Beyond manual control: The next generation of surgical robots is emerging

The next frontier of surgical robotics may well be autonomous—or at least far more self-directed than current systems. Traditional platforms rely on joystick-like hand controllers, which keeps surgeons firmly in command of each movement. Yet recent experiments at Johns Hopkins and Stanford point to a significant shift: advanced imitation learning methods that enable robots to perform fundamental surgical tasks with minimal human intervention. The research team demonstrated this capability by showing that robots can learn complex maneuvers after analyzing video recordings of experienced surgeons. By integrating both visual inputs and approximate kinematic references, the robots then build sophisticated procedural models capable of carrying out a range of delicate operations. Examples include tissue manipulation, needle handling, and knot-tying.

The Washington Post recently highlighted the research (paywalled), which is awaiting publication in the Proceedings of Machine Learning Research.

Overcoming kinematic hurdles

In an abstract, the researchers also speak to the promise of tapping the “large repository of clinical data, which contains approximate kinematics” in robot learning “without further corrections.”

In studies using the da Vinci Research Kit (dVRK), policies based on camera-centric, absolute positioning repeatedly failed to manipulate tissue or handle sutures when confronted with the system’s well-known kinematic hurdles. This resulted in near-zero success for some tasks. By contrast, relative action formulations—where motions are defined relative to the robot’s current end-effector or camera frame—achieved substantially better results. In fact, certain subtasks, like tissue lifting and needle pickup, often succeeded in all trials, while full knot-tying approached 90% success (18/20).

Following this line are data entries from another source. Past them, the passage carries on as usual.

(** ** Deduplication *)

Lemma dedupe_first_with_url rnd u c l2 l1 : ∀ i seen out,
  dedupe rnd i seen [] (l1 ++ c :: l2) = Normal out →
  url_key c = Some u →
  (∀ c', c' ∈ l1 → url_key c' ≠ Some u) →
  ∃ keys, loop_keys rnd i l1 = Normal keys ∧
    (u ∈ seen ∨ u ∈ keys → filter (λ c, url_key c = Some u) out = []) ∧
    (u ∉ seen → u ∉ keys → filter (λ c, url_key c = Some u) out = [c]).
Proof.
  induction l1 as [|x l1 IH]; intros i seen out H Hc Hl1.
  - exists []. split; [done|]. simpl in H.
    pose proof (url_key_field_key _ _ Hc) as Hf.
    apply dedupe_cons_inv in H as (key & Hkey & Hcases).
    destruct (field_key_operand rnd i c u Hf) as [Hs _].
    assert (key = u) as -> by congruence.
    destruct Hcases as [[Hold H] | (Hnew & r & -> & H)].
    + apply (dedupe_url_filter rnd u) in H as [Hin _].
      split; [intros _; by apply Hin | done].
    + apply (dedupe_url_filter rnd u) in H as [Hin _].
      split; [intros [?|?%elem_of_nil]; done|]. intros _ _.
      rewrite (filter_cons_True (λ c, url_key c = Some u)) by done.
      rewrite Hin by set_solver. done.
  - assert (url_key x ≠ Some u) as Hx by (apply Hl1; constructor).
    assert (∀ c', c' ∈ l1 → url_key c' ≠ Some u) as Hl1'
      by (intros c' Hc'; apply Hl1; by constructor).
    rewrite <- app_comm_cons in H.
    apply dedupe_cons_inv in H as (key & Hkey & Hcases).
    simpl. destruct (key_operand rnd i x) as [v i'] eqn:Hop. simpl in *.
    rewrite Hkey. simpl.
    destruct Hcases as [[Hold H] | (Hnew & r & -> & H)].
    + destruct (IH _ _ _ H Hc Hl1') as (keys & -> & Hin & Hnotin). simpl.
      exists (key :: keys). split; [done|]. split.
      * intros [Hu | [->|Hu]%elem_of_cons]; apply Hin; auto.
      * intros Hu Hk. apply Hnotin; [done|]. set_solver.
    + destruct (IH _ _ _ H Hc Hl1') as (keys & -> & Hin & Hnotin). simpl.
      exists (key :: keys). split; [done|].
      rewrite (filter_cons_False (λ c, url_key c = Some u)) by done. split.
      * intros [Hu | [->|Hu]%elem_of_cons]; apply Hin; set_solver.
      * intros Hu Hk. apply Hnotin; set_solver.
Qed.

(** C2, as the code has it.  Whenever the dedup loop returns, no two
    records of the output share a key that comes from a field ([url] when
    truthy, else [title] when truthy); for every url value the output holds
    at most one record with that url, and none but the first such record of
    the input in encounter order: later ones are dropped.  That first
    record is in the output exactly when the loop gave its key to no earlier
    record (an earlier record without url whose title is that url, or an
    earlier draw that prints as it); otherwise no record with that url is
    in the output. *)
Theorem dedupe_keys_unique (rnd : nat → string) (cs out : list course) :
  dedupe rnd 0 ∅ [] cs = Normal out →
  NoDup (omap field_key out) ∧
  (∀ u : string,
     filter (λ c, url_key c = Some u) out = [] ∨
     filter (λ c, url_key c = Some u) out =
       take 1 (filter (λ c, url_key c = Some u) cs)) ∧
  (∀ (u : string) (l1 l2 : list course) (c : course),
     cs = l1 ++ c :: l2 → url_key c = Some u →
     (∀ c', c' ∈ l1 → url_key c' ≠ Some u) →
     ∃ keys, loop_keys rnd 0 l1 = Normal keys ∧
       (u ∈ keys → filter (λ c, url_key c = Some u) out = []) ∧
       (u ∉ keys → filter (λ c, url_key c = Some u) out = [c])).
Proof.
  intros H. split; [by apply (dedupe_field_keys rnd cs 0 ∅)|]. split.
  - intros u. apply (dedupe_url_filter rnd u cs 0 ∅ out H). set_solver.
  - intros u l1 l2 c -> Hc Hl1.
    destruct (dedupe_first_with_url rnd u c l2 l1 0 ∅ out H Hc Hl1)
      as (keys & Hkeys & Hin & Hnotin).
    exists keys. split; [done|]. split; [by auto|].
    intros Hk. apply Hnotin; [set_solver | done].
Qed.

Lemma dedupe_keys_unique_witness :
  NoDup (omap field_key
           [entry (JStr "Algorithms") (JStr "https://a.example/algo") "Coursera";
            entry (JStr "Graphs") JNull "Class Central"]) ∧
  (∀ u : string,
     filter (λ c, url_key c = Some u)
       [entry (JStr "Algorithms") (JStr "https://a.example/algo") "Coursera";
        entry (JStr "Graphs") JNull "Class Central"] = [] ∨
     filter (λ c, url_key c = Some u)
       [entry (JStr "Algorithms") (JStr "https://a.example/algo") "Coursera";
        entry (JStr "Graphs") JNull "Class Central"] =
       take 1 (filter (λ c, url_key c = Some u) catalog_courses)) ∧
  (∀ (u : string) (l1 l2 : list course) (c : course),
     catalog_courses = l1 ++ c :: l2 → url_key c = Some u →
     (∀ c', c' ∈ l1 → url_key c' ≠ Some u) →
     ∃ keys, loop_keys two_draws 0 l1 = Normal keys ∧
       (u ∈ keys →
        filter (λ c, url_key c = Some u)
          [entry (JStr "Algorithms") (JStr "https://a.example/algo") "Coursera";
           entry (JStr "Graphs") JNull "Class Central"] = []) ∧
       (u ∉ keys →
        filter (λ c, url_key c = Some u)
          [entry (JStr "Algorithms") (JStr "https://a.example/algo") "Coursera";
           entry (JStr "Graphs") JNull "Class Central"] = [c])).
Proof.
  apply (dedupe_keys_unique two_draws catalog_courses). vm_compute. reflexivity.
Defined.

(** C2, as stated, fails: the title of a record without url is the url of
    the two records after it; the loop keeps that first record only, and of
    the records with that url not even the first is in the output. *)
Lemma first_url_record_shadowed :
  filter (λ c, url_key c = Some "https://a.example/algo") shadowed_courses =
    [entry (JStr "Algorithms") (JStr "https://a.example/algo") "Coursera";
     entry (JStr "Algorithms, again") (JStr "https://a.example/algo") "Udemy"] ∧
  dedupe two_draws 0 ∅ [] shadowed_courses =
    Normal [entry (JStr "https://a.example/algo") JNull "Class Central"] ∧
  entry (JStr "Algorithms") (JStr "https://a.example/algo") "Coursera"
    ∉ [entry (JStr "https://a.example/algo") JNull "Class Central"].
Proof.
  split; [by vm_compute|]. split; [by vm_compute|].
  intros [H|H%elem_of_nil]%elem_of_cons; [discriminate H | done].
Qed.

Lemma filter_key_absent (k : string) (l : list course) :
  k ∉ omap field_key l → filter (λ c, field_key c = Some k) l = [].
Proof.
  induction l as [|c l IH]; [done|]. simpl. intros Hk.
  destruct (decide (field_key c = Some k)) as [Hc|Hc].
  - rewrite Hc in Hk. set_solver.
  - rewrite (filter_cons_False (λ c, field_key c = Some k)) by done.
    apply IH. destruct (field_key c); set_solver.
Qed.

Lemma filter_key_NoDup (k : string) (l : list course) :
  NoDup (omap field_key l) →
  length (filter (λ c, field_key c = Some k) l) ≤ 1.
Proof.
  induction l as [|c l IH]; [simpl; lia|]. simpl. intros Hnd.
  destruct (decide (field_key c = Some k)) as [Hc|Hc].
  - rewrite Hc in Hnd. apply NoDup_cons in Hnd as [Hk _].
    rewrite (filter_cons_True (λ c, field_key c = Some k)) by done.
    rewrite (filter_key_absent k l Hk). simpl. lia.
  - rewrite (filter_cons_False (λ c, field_key c = Some k)) by done.
    apply IH. destruct (field_key c); [by apply NoDup_cons in Hnd as [_ ?]|done].
Qed.

(** C10.  The keys read from [url] and from [title] live in one set: of two
    records with the same key, whichever fields the two keys were read
    from, the later one is dropped, the loop giving what it gives without
    it; and the output holds at most one record with that key. *)
Theorem shared_key_namespace (rnd : nat → string) (l1 l2 l3 : list course)
    (c1 c2 : course) (k : string) :
  field_key c1 = Some k → field_key c2 = Some k →
  dedupe rnd 0 ∅ [] (l1 ++ c1 :: l2 ++ c2 :: l3) =
  dedupe rnd 0 ∅ [] (l1 ++ c1 :: l2 ++ l3) ∧
  ∀ out, dedupe rnd 0 ∅ [] (l1 ++ c1 :: l2 ++ c2 :: l3) = Normal out →
         length (filter (λ c, field_key c = Some k) out) ≤ 1.
Proof.
  intros H1 H2. split.
  - by apply (dedupe_duplicate rnd c1 c2 k).
  - intros out Hout. apply filter_key_NoDup.
    by eapply proj1, (dedupe_field_keys rnd _ 0 ∅ out).
Qed.

(** A record without url whose title is the url of an earlier record *)
Lemma shared_key_namespace_witness :
  dedupe two_draws 0 ∅ []
    ([] ++ entry (JStr "Algorithms") (JStr "https://a.example/algo") "Coursera"
        :: [entry (JStr "Graphs") JNull "Class Central"]
        ++ entry (JStr "https://a.example/algo") JNull "Class Central" :: []) =
  dedupe two_draws 0 ∅ []
    ([] ++ entry (JStr "Algorithms") (JStr "https://a.example/algo") "Coursera"
        :: [entry (JStr "Graphs") JNull "Class Central"] ++ []) ∧
  ∀ out,
    dedupe two_draws 0 ∅ []
      ([] ++ entry (JStr "Algorithms") (JStr "https://a.example/algo") "Coursera"
          :: [entry (JStr "Graphs") JNull "Class Central"]
          ++ entry (JStr "https://a.example/algo") JNull "Class Central" :: [])
    = Normal out →
    length (filter (λ c, field_key c = Some "https://a.example/algo") out) ≤ 1.
Proof.
  apply (shared_key_namespace two_draws [] _ [] _ _ "https://a.example/algo");
    reflexivity.
Defined.

Example title_equal_to_earlier_url :
  dedupe two_draws 0 ∅ []
    [entry (JStr "Algorithms") (JStr "https://a.example/algo") "Coursera";
     entry (JStr "https://a.example/algo") JNull "Class Central"] =
  Normal [entry (JStr "Algorithms") (JStr "https://a.example/algo") "Coursera"].
Proof. vm_compute. reflexivity. Qed.

(** C9, as the code has it.  A record whose [url] is falsy (the empty
    string, null, undefined) and whose [title] is truthy has its title as
    dedup key, and no draw is made for it; of two such records with the same
    title the later one is dropped, and the two alone come out as the first
    one. *)
Theorem falsy_url_falls_back_to_title (rnd : nat → string) (c : course)
    (k : string) :
  truthy (url c) = false → truthy (title c) = true →
  toString (title c) = Normal k →
  (∀ i, key_operand rnd i c = (title c, i)) ∧
  field_key c = Some k ∧
  ∀ c', truthy (url c') = false → title c' = title c →
    (∀ l1 l2 l3,
       dedupe rnd 0 ∅ [] (l1 ++ c :: l2 ++ c' :: l3) =
       dedupe rnd 0 ∅ [] (l1 ++ c :: l2 ++ l3)) ∧
    dedupe rnd 0 ∅ [] [c; c'] = Normal [c].
Proof.
  intros Hu Ht Hk.
  assert (∀ x, truthy (url x) = false → title x = title c → field_key x = Some k)
    as Hkey.
  { intros x Hx Hxt. unfold field_key, field_operand, printed.
    rewrite Hx, Hxt, Ht. simpl. by rewrite Hk. }
  split; [intros i; unfold key_operand; by rewrite Hu, Ht|].
  split; [by apply Hkey|].
  intros c' Hu' Ht'.
  assert (∀ l1 l2 l3,
       dedupe rnd 0 ∅ [] (l1 ++ c :: l2 ++ c' :: l3) =
       dedupe rnd 0 ∅ [] (l1 ++ c :: l2 ++ l3)) as Hdrop
    by (intros; apply (dedupe_duplicate rnd c c' k); auto).
  split; [done|].
  change [c; c'] with ([] ++ c :: [] ++ c' :: []).
  rewrite (Hdrop [] [] []). simpl.
  destruct (field_key_operand rnd 0 c k (Hkey c Hu eq_refl)) as [Hs Hi].
  destruct (key_operand rnd 0 c) as [v i']. simpl in *.
  rewrite Hs. simpl. by rewrite decide_False by set_solver.
Qed.

Lemma falsy_url_falls_back_to_title_witness :
  (∀ i, key_operand two_draws i (entry (JStr "Graphs") (JStr "") "Class Central")
        = (JStr "Graphs", i)) ∧
  field_key (entry (JStr "Graphs") (JStr "") "Class Central") = Some "Graphs" ∧
  ∀ c', truthy (url c') = false →
    title c' = title (entry (JStr "Graphs") (JStr "") "Class Central") →
    (∀ l1 l2 l3,
       dedupe two_draws 0 ∅ []
         (l1 ++ entry (JStr "Graphs") (JStr "") "Class Central" :: l2 ++ c' :: l3) =
       dedupe two_draws 0 ∅ []
         (l1 ++ entry (JStr "Graphs") (JStr "") "Class Central" :: l2 ++ l3)) ∧
    dedupe two_draws 0 ∅ [] [entry (JStr "Graphs") (JStr "") "Class Central"; c'] =
    Normal [entry (JStr "Graphs") (JStr "") "Class Central"].
Proof.
  apply (falsy_url_falls_back_to_title two_draws
           (entry (JStr "Graphs") (JStr "") "Class Central") "Graphs");
    reflexivity.
Defined.

(** C9, as stated, fails: two feed items with an empty link and the same,
    empty, title are keyed by draws, not by their title, and both come
    out. *)
Lemma empty_title_is_no_key :
  let a := blank_item "first" in
  let b := blank_item "second" in
  url a = JStr "" ∧ url b = JStr "" ∧ title a = title b ∧
  key_operand two_draws 0 a = (JNum "0.25", 1) ∧
  toString (key_operand two_draws 0 a).1 ≠ toString (title a) ∧
  dedupe two_draws 0 ∅ [] [a; b] = Normal [a; b] ∧
  dedupe two_draws 0 ∅ [] [a; b] ≠ Normal [a].
Proof. vm_compute. repeat split; discriminate. Qed.

(** ** Records without url and title *)

Lemma draws_made_cons c cs :
  draws_made (c :: cs) =
  if keyless c then S (draws_made cs) else draws_made cs.
Proof.
  unfold draws_made. destruct (keyless c) eqn:Hc.
  - by rewrite (filter_cons_True (λ c, keyless c = true)) by done.
  - rewrite (filter_cons_False (λ c, keyless c = true)); [done|]. congruence.
Qed.

Lemma dedupe_keyless rnd cs : ∀ i seen out,
  (∀ n m, n < i + draws_made cs → m < i + draws_made cs →
          rnd n = rnd m → n = m) →
  (∀ c n, c ∈ cs → n < i + draws_made cs → field_key c ≠ Some (rnd n)) →
  (∀ j, i ≤ j → j < i + draws_made cs → rnd j ∉ seen) →
  dedupe rnd i seen [] cs = Normal out →
  filter (λ c, keyless c = true) out = filter (λ c, keyless c = true) cs.
Proof.
  induction cs as [|c cs IH]; intros i seen out Hinj Hcs Hseen H.
  { by injection H as <-. }
  rewrite draws_made_cons in Hinj, Hcs, Hseen.
  apply dedupe_cons_inv in H as (key & Hkey & Hcases).
  apply record_key_cases in Hkey as [[Hf Hi] | (Hc & -> & Hi)]; rewrite Hi in *.
  - assert (keyless c = false) as Hc.
    { apply not_true_iff_false. rewrite keyless_field_operand.
      unfold field_key in Hf. by destruct (field_operand c). }
    rewrite Hc in Hinj, Hcs, Hseen.
    assert (∀ c' n, c' ∈ cs → n < i + draws_made cs → field_key c' ≠ Some (rnd n))
      as Hcs' by (intros c' n Hc'; apply Hcs; by constructor).
    assert (∀ j, i ≤ j → j < i + draws_made cs → rnd j ∉ {[key]} ∪ seen)
      as Hseen'.
    { intros j Hj Hm [Heq%elem_of_singleton|Hin]%elem_of_union.
      - apply (Hcs c j (list_elem_of_here _ _) Hm). congruence.
      - by apply (Hseen j). }
    rewrite (filter_cons_False (λ c, keyless c = true)) by congruence.
    destruct Hcases as [[_ H] | (_ & r & -> & H)].
    + by apply (IH i seen).
    + rewrite (filter_cons_False (λ c, keyless c = true)) by congruence.
      by apply (IH i ({[key]} ∪ seen)).
  - rewrite Hc in Hinj, Hcs, Hseen.
    replace (i + S (draws_made cs)) with (S i + draws_made cs) in * by lia.
    destruct Hcases as [[Hold _] | (_ & r & -> & H)].
    { apply (Hseen i) in Hold; [done | lia | lia]. }
    rewrite !(filter_cons_True (λ c, keyless c = true)) by done. f_equal.
    apply (IH (S i) ({[rnd i]} ∪ seen)); [done| | |done].
    + intros c' n Hc'. apply Hcs. by constructor.
    + intros j Hj Hm [Heq%elem_of_singleton|Hin]%elem_of_union.
      * apply Hinj in Heq; lia.
      * apply (Hseen j); [lia | lia | done].
Qed.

Standing on the shoulders of giants

This demonstration underscores just how far surgical robotics has come since the first robotic-assisted procedures in the mid-1980s—illustrating the leap from basic, teleoperated assistance (like the PUMA 560 system adapted for brain biopsies circa 1985 and voice-controlled platforms such as AESOP in the early 1990s) to a more autonomous system that can quickly adapt and correct its own movements. Equipped with relative action capabilities, the dVRK-based setup avoids relying on absolute position data that often drifts or loses accuracy. Instead, it reorients each motion according to the current location of its end-effector or camera frame, giving the robot the finesse to handle sensitive tissues and delicate instruments.

Meanwhile, Intuitive—the developer of the da Vinci Surgical System—has been working on more sophisticated approaches to control, with CEO Gary Guthart and UC Berkeley professor Ken Goldberg introducing the concept of “augmented dexterity.” Under this framework, a surgical robot can handle specific subtasks autonomously (e.g., suturing, debridement) while keeping the surgeon close at hand for critical decisions or complex maneuvers. By coupling advanced imaging and AI-driven guidance with real-time human supervision, Intuitive aims to bridge the gap between pure teleoperation and fully automated functionality.

The advances in surgical robotics comes at a time of significant growth in robotics more generally. Throughout 2024, the field saw major strides in humanoid robot development, with companies like Boston Dynamics introducing an upgraded electric Atlas and Tesla highlighting the second-generation version of its Optimus robot. Meanwhile, startups such as Figure have rolled out units capable of handling labor-intensive tasks in manufacturing and logistics. In addition, NVIDIA announced Jetson Thor—a compact computer designed to empower humanoid robots.